Demokritou The global nanotechnology industry reached over 1.5 trillion USD last year and has become a major economic force in the 21st century with enormous benefits to our society. Engineered nanomaterials are by far the largest segment of the nanotechnology market,accounting for 80% of all revenues and prevalent in numerous consumer products. Consequently, nano-EHS research investigating the toxicity of engineered nanomaterials (ENMs) has gained much importance over the last decade. However, the underlying mechanisms for toxicity are currently not well understood, with most efforts focusing on the development of in-vitro screening assays. Surprisingly, very limited research has been done in terms of developing safer ENM formulation concepts that can be adopted and used by the nanotechnology industry in the synthesis of ENMs in order to minimize nano-EHS implications. We believe that this is a research area of great importance for the nanotechnology industry and its quest towards synthesis of "green" ENM's and sustainability.
Here, we propose a systematic, integrated, multidisciplinary approach to study a novel safer formulation concept for one of the largest ENM families by production volume, the flame generated nanometals. Flame-synthesis of ENMs is the preferred route for scalable ENM synthesis, as it does not create liquid by-products, offers easier particle collection from gases than liquids, and results in high purity materials. We plan to study and optimize the concept of adding in-flight, in one step approach, a nano-thin layer of amorphous SiO2 and hermetically coat flame generated ENMs during their flame synthesis. Amorphous SiO2 is considered a biologically and environmentally inert material, and ideal to shield otherwise potentially toxic core-materials from any interactions with environment and biological media. We therefore propose to study and understand the material-dependent fundamentals of the proposed in-flight coating process and apply it to a wide range of widely-used ENMs such as Ag, ZnO,CeO2, Fe2O3 and TiO2.

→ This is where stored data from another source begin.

(* ===== verification/HarmMain.v ===== *)
(** * HarmMain: whether a reclaim hurts a workload (cmd/forebay-harm/main.go)

    Capacity is lent as leases, writers run, the agent is made to take it back, and
    what the writers achieved before, during and after is reported. What each writer
    did is an argument, in the order they report, and so is every reading of the
    clock. *)

From S2P Require Import Prelude GoStrings Float64 Pool Lease Agent Workload.
From S2P Require Headroom AgentMainTheorems.

Local Open Scope Z_scope.

Record harm_flags : Type := mkHarmFlags {
  fBorrowed : string;
  fJournal : string;
  fCapacity : Z;
  fLend : Z;
  fLeases : Z;
  fWriters : Z;
  fBlock : Z;
  fControl : bool;
}.

Inductive HarmErr : Type :=
  | NoPaths
  | NoCapacity
  | NothingLent
  | LendsTooMuch (lend capacity : Z)
  | NoWriters
  | BadWriteBlock (block : Z)
  | Granting (id : string) (e : AgentErr)
  | Reclaiming (e : AgentErr)
  | WriterFailed (e : WorkloadErr).

Definition checkFlags (f : harm_flags) : option HarmErr :=
  if (fBorrowed f =? "")%string || (fJournal f =? "")%string then Some NoPaths
  else if fCapacity f <=? 0 then Some NoCapacity
  else if (fLend f <=? 0) || (fLeases f <=? 0) then Some NothingLent
  else if fCapacity f <? fLend f then Some (LendsTooMuch (fLend f) (fCapacity f))
  else if fWriters f <=? 0 then Some NoWriters
  else if negb (Z.rem (fBlock f) 4096 =? 0) then Some (BadWriteBlock (fBlock f))
  else None.

(** The writers' samples, put together as they report, up to one that failed. *)
Fixpoint collected (runs : list (list Sample * option WorkloadErr)) (all : list Sample) : result WorkloadErr (list Sample) :=
  match runs with
  | [] => Ok all
  | (_, Some e) :: _ => Err e
  | (ss, None) :: runs => collected runs (all ++ ss)
  end.

(** A row: the intervals, their rate summed over the writers, the worst write, and the
    window. *)
Record row : Type := mkRow {
  phase : string;
  intervals : Z;
  rate : float64;
  stall : duration;
  window : duration;
}.
Definition row_of (writers : Z) (name : string) (ss : list Sample) (window : duration) : row :=
  mkRow name (zlen ss) (f64_mul (MedianRate ss) (f64_of_Z writers)) (WorstStall ss) window.
Definition rows (writers : Z) (from to ended : duration) (all : list Sample) : list row :=
  let '(before, during, after) := Phases all from to in
  [row_of writers "before" before from; row_of writers "during" during (to -! from); row_of writers "after" after (ended -! to)].

Section harm.
Context {J : Type} `{Journal J}.

(** [run], of an agent that opened at [now]: it is made to take everything back at
    [later], taking [took], unless this is the control. *)
Definition harm (f : harm_flags) (now later : time) (took : duration) (from to ended : duration)
    (runs : list (list Sample * option WorkloadErr)) (a : Agent J) : Agent J * result HarmErr (option Reclamation * list row) :=
  match checkFlags f with
  | Some e => (a, Err e)
  | None =>
      let each := Z.quot (fLend f) (fLeases f) in
      match Headroom.lend_out "harm" Opportunistic (Z.to_nat (fLeases f)) 0 each now a with
      | (a, Some (id, e)) => (a, Err (Granting id e))
      | (a, None) =>
          let '(a, rec, failed, to) :=
            if fControl f then (a, None, None, from)
            else let '(a, (rec, e)) := ReclaimCapacity (fLend f) later took a in (a, Some rec, e, to) in
          match failed with
          | Some e => (a, Err (Reclaiming e))
          | None =>
              match collected runs [] with
              | Err e => (a, Err (WriterFailed e))
              | Ok all => (a, Ok (rec, rows (fWriters f) from to ended all))
              end
          end
      end
  end.
End harm.

(** What is reported is of every writer that ran, or there is a failure. *)
Lemma collected_all runs : forall all,
  match collected runs all with
  | Ok ss => Forall (fun r => r.2 = None) runs /\ ss = all ++ mjoin runs.*1
  | Err e => exists pre ss post, runs = pre ++ (ss, Some e) :: post /\ Forall (fun r => r.2 = None) pre
  end.
Proof.
  induction runs as [|[ss [e|]] runs IH]; intros all; cbn [collected].
  - split; [constructor|]. by rewrite app_nil_r.
  - by exists [], ss, runs.
  - specialize (IH (all ++ ss)). destruct (collected runs (all ++ ss)).
    + destruct IH as [F ->]. split; [by constructor|]. cbn. by rewrite <- app_assoc.
    + destruct IH as (pre & ss' & post & -> & F). exists ((ss, None) :: pre), ss', post. split; [done|]. by constructor.
Qed.

(** Every interval of every writer is in a row, while no interval is out of the
    clock's reach: a report of nothing in a phase is of a phase with nothing in it. *)
Theorem rows_cover writers from to ended all s : 0 <= from <= to -> to < 2 ^ 62 -> s ∈ all ->
  0 <= SStart s < 2 ^ 62 -> 0 < SElapsed s < 2 ^ 62 ->
  Exists (fun r => 1 <= intervals r /\ SSlowest s <= stall r) (rows writers from to ended all).
Proof.
  intros Lt Tm I S0 S1. unfold rows. pose proof (phases_cover all from to s Lt Tm I S0 S1) as C.
  destruct (Phases all from to) as [[before during] after].
  assert (forall name ss w, s ∈ ss -> let r := row_of writers name ss w in 1 <= intervals r /\ SSlowest s <= stall r) as R.
  { intros name ss w Is. cbn. apply list_elem_of_split in Is as (l1 & l2 & ->). split.
    - rewrite zlen_app, zlen_cons. pose proof (zlen_nonneg l1). pose proof (zlen_nonneg l2). lia.
    - rewrite WorstStall_worst, fmap_app. cbn. rewrite worst_app. change (SSlowest s :: ?l) with ([SSlowest s] ++ l).
      rewrite worst_app. unfold worst at 2. cbn. destruct (Z.ltb_spec 0 (SSlowest s)); pose proof (worst_nonneg (SSlowest <$> l2)); lia. }
  destruct C as [C|[C|C]]; [by apply Exists_cons_hd, R|by apply Exists_cons_tl, Exists_cons_hd, R|].
  by apply Exists_cons_tl, Exists_cons_tl, Exists_cons_hd, R.
Qed.

(** Seven bytes lent as three leases are six: the reclaim is asked for all seven, and
    is reported one short, with nothing left to take. *)
Example remainder_is_a_shortfall :
  let f := mkHarmFlags "/pool" "/journal" 100 7 3 1 4096 false in
  match harm f 1 2 0 5 6 9 [([], None)] AgentMainTheorems.wopen with
  | (a, Ok (Some rec, _)) => Some (Reclaimed (RResult rec), Shortfall (RResult rec), Borrowed (acct (manager a)))
  | _ => None
  end = Some (6, 1, 0).
Proof. vm_compute. reflexivity. Qed.

(** A block that is no block passes, and is refused by the writer once the capacity
    has been lent and taken back. *)
Example no_block_accepted :
  checkFlags (mkHarmFlags "/pool" "/journal" 100 8 4 1 0 false) = None /\
  checkFlags (mkHarmFlags "/pool" "/journal" 100 8 4 1 (-4096) false) = None.
Proof. split; reflexivity. Qed.
(* ===== verification/CsiMain.v ===== *)
(** * CsiMain: serving the storage interface (cmd/forebay-csi/main.go)

    What [run] makes of its flags: the driver of CsiDriver.v, with the resolver, the
    mounter and the observer the halves it serves need, and the methods it answers.
    What the machine answers on the way is an argument. The plugin tells the agent of
    what it mounts over a network that may lose a report, as in VolumesApi.v; what is
    printed, and the signal that stops it, are not modelled. *)

From S2P Require Import Prelude GoStrings ProtoWire CsiMessage GrpcWire CsiDriver CsiNode VolumesApi.
From S2P Require Kube LeaseApi CsiTheorems.

Local Open Scope Z_scope.

Record csi_flags : Type := mkCsiFlags {
  fSocket : string;
  fController : bool;
  fNode : bool;
  fNodeID : string;
  fAccess : string;
  fExport : string;
  fMountFlags : string;
  fApiServer : string;
  fToken : string;
  fAgent : string;
  fAgentToken : string;
  fTimeout : duration;
  fRegSocket : string;
}.

(** The pod's environment and files, what becomes of the two sockets, and the text
    that names the build. *)
Record surroundings : Type := mkSurroundings {
  pod : result Kube.KubeErr Kube.Config;
  host_parses : string -> bool;
  certificates : list byte -> bool;
  agent_token : option string;
  clears : string -> bool;
  listens : string -> bool;
  build : string;
}.

Inductive CsiStartErr : Type :=
  | NothingToServe
  | OutsideCluster (e : Kube.KubeErr)
  | NoClient (e : Kube.KubeErr)
  | NoTokenFile
  | TokenUnread
  | TokenEmpty
  | NoDriver (why : string)
  | NotCleared (socket : string)
  | NotListening (socket : string)
  | Twice
  | NotANode.

(** The pod's own where a flag gives none; outside a cluster, both must be given. *)
Definition apiClient (e : surroundings) (host token : string) (timeout : duration) : result CsiStartErr Kube.Client :=
  let make cfg :=
    let cfg := Kube.mkKubeConfig (if (host =? "")%string then Kube.Host cfg else host)
                 (if (token =? "")%string then Kube.KToken cfg else token) (Kube.CA cfg) timeout in
    match Kube.New (host_parses e (Kube.Host cfg)) (certificates e (Kube.CA cfg)) cfg with
    | Ok c => Ok c
    | Err e => Err (NoClient e)
    end in
  match pod e with
  | Ok cfg => make cfg
  | Err why =>
      if (host =? "")%string || (token =? "")%string then Err (OutsideCluster why)
      else make (Kube.mkKubeConfig "" "" [] 0)
  end.

(** The token the reports are sent with, or that none are. *)
Definition reporter (e : surroundings) (addr tokenFile : string) : result CsiStartErr (option string) :=
  if (addr =? "")%string then Ok None
  else if (tokenFile =? "")%string then Err NoTokenFile
  else match agent_token e with
       | None => Err TokenUnread
       | Some raw => let token := TrimSpace raw in if (token =? "")%string then Err TokenEmpty else Ok (Some token)
       end.

Section plugin.
Context `{Quoting, ReportSize, Resolves} {A : Type}.
(** What the API server answers of a dataset, through a client; and the token the
    agent requires. *)
Variable get : Kube.Client -> option duration -> string -> string -> A -> A * result string (option Dataset).
Variable required : string.

(** The cluster, this node, and what becomes of each report. *)
Record plugin : Type := mkPlugin {
  api : A;
  here : Node;
  fates : list LeaseApi.fate;
}.

Definition at_api {X} (f : A -> A * X) (s : plugin) : plugin * X :=
  let '(a, x) := f (api s) in (mkPlugin a (here s) (fates s), x).
Definition on_node {X} (f : Node -> Node * X) (s : plugin) : plugin * X :=
  let '(n, x) := f (here s) in (mkPlugin (api s) n (fates s), x).
Definition mounter (m : Mounter Node) : Mounter plugin := {|
  MMount := fun ctx src target flags => on_node (MMount m ctx src target flags);
  MUnmount := fun ctx target => on_node (MUnmount m ctx target);
|}.

(** [reports]: whether it was heard is printed, and nothing else. *)
Definition send (f : LeaseApi.fate -> Node -> Node * bool) (s : plugin) : plugin :=
  let '(n, _) := f (default LeaseApi.RequestLost (head (fates s))) (here s) in
  mkPlugin (api s) n (tail (fates s)).
Definition reports (token : string) : Observer plugin := {|
  Published := fun id bytes => send (fun f => report_published required token f id bytes);
  Unpublished := fun id => send (fun f => report_unpublished required token f id);
|}.

Definition resolver (c : Kube.Client) : Resolver plugin :=
  Datasets_Resolve (fun ctx namespace name => at_api (get c ctx namespace name)).

(** What the driver is configured with. *)
Definition csi_config (f : csi_flags) (e : surroundings) : result CsiStartErr (CsiConfig plugin) :=
  if negb (fController f) && negb (fNode f) then Err NothingToServe
  else
    match (if fController f then match apiClient e (fApiServer f) (fToken f) (fTimeout f) with Ok c => Ok (Some (resolver c)) | Err x => Err x end
           else Ok None) with
    | Err x => Err x
    | Ok res =>
        match (if fNode f then match reporter e (fAgent f) (fAgentToken f) with Ok t => Ok (Some (mounter NFS), reports <$> t) | Err x => Err x end
               else Ok (None, None)) with
        | Err x => Err x
        | Ok (mount, observer) =>
            match CsiDriver.New {| NodeID := fNodeID f; Version := build e; Access := fAccess f; Export := fExport f;
                                   MountFlags := splitList (fMountFlags f); CResolver := res; CMounter := mount; CObserver := observer |} with
            | Err why => Err (NoDriver why)
            | Ok d => Ok d
            end
        end
    end.

(** A socket's file outlives its process, and is cleared first. *)
Definition bind (e : surroundings) (socket : string) : option CsiStartErr :=
  if negb (clears e socket) then Some (NotCleared socket)
  else if negb (listens e socket) then Some (NotListening socket) else None.

Definition serveRegistration (e : surroundings) (socket endpoint : string) : result CsiStartErr (Server plugin) :=
  match bind e socket with
  | Some x => Err x
  | None =>
      match Registration_Register endpoint (Some (fun _ _ s => s)) ∅ with
      | None => Err Twice
      | Some srv => Ok srv
      end
  end.

(** [run], as far as what it serves: the driver, its server, and the one the kubelet
    asks, where there is one. *)
Definition run (f : csi_flags) (e : surroundings) : result CsiStartErr (CsiConfig plugin * Server plugin * option (Server plugin)) :=
  match csi_config f e with
  | Err x => Err x
  | Ok d =>
      match bind e (fSocket f) with
      | Some x => Err x
      | None =>
          match CsiDriver.Register d ∅ with
          | None => Err Twice
          | Some srv =>
              if (fRegSocket f =? "")%string then Ok (d, srv, None)
              else if negb (fNode f) then Err NotANode
              else match serveRegistration e (fRegSocket f) (fSocket f) with
                   | Err x => Err x
                   | Ok reg => Ok (d, srv, Some reg)
                   end
          end
      end
  end.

Furthermore, the ENM-biological and environmental interactions will be thoroughly investigated in order to assess the validity of the proposed safer formulation concept. This includes the comparative assessment of the nano-bio interactions at the cellular and organismal level using a variety of physiologically relevant bioassays. The physico-chemical and morphological ENM properties and surface coating efficiency will also be validated using state of the art analytical methods.
Intellectual Merit: The proposed research combines excellence in material science and particle technology with nanotoxicology and nano-biology. By developing and validating a safer formulation concept for the largest by production volume family of ENMS, we will further enhance our understanding on the fundamentals related to surface coatings and flame synthesis of materials in general. More importantly, we will better understand the nano-bio and environment interactions related to commonly used ENMs and the impact of surface functionalization in general. Furthermore, by comparing data from cellular and in-vivo bioassays,we will be able to assess how biological outcomes are influenced by the nature of the bioassay system. The results will be able to enhance the development and biologic evaluation of "green" ENMs and at the same time advance the methods and strategies needed to evaluate the health and safety of nanomaterials.
Broader impacts: The proposed safer formulation concept, if validated successfully, can be scaled up and utilized by the industry in the synthesis of flame-generated ENMs for a wide range of applications. The project also involves an integrated plan of research and educational activities. It will generate opportunities for independent research for post-doctoral fellows and graduate-level students from various disciplines within Harvard University. It will also initiate collaborative partnerships between the HSPH Center for Nanotechnology and Nanotoxicology, government agencies (NIOSH), the industry and European research institutions. Results will be disseminated to relevant stakeholders through peer review publications and conference presentations and other outreach activities.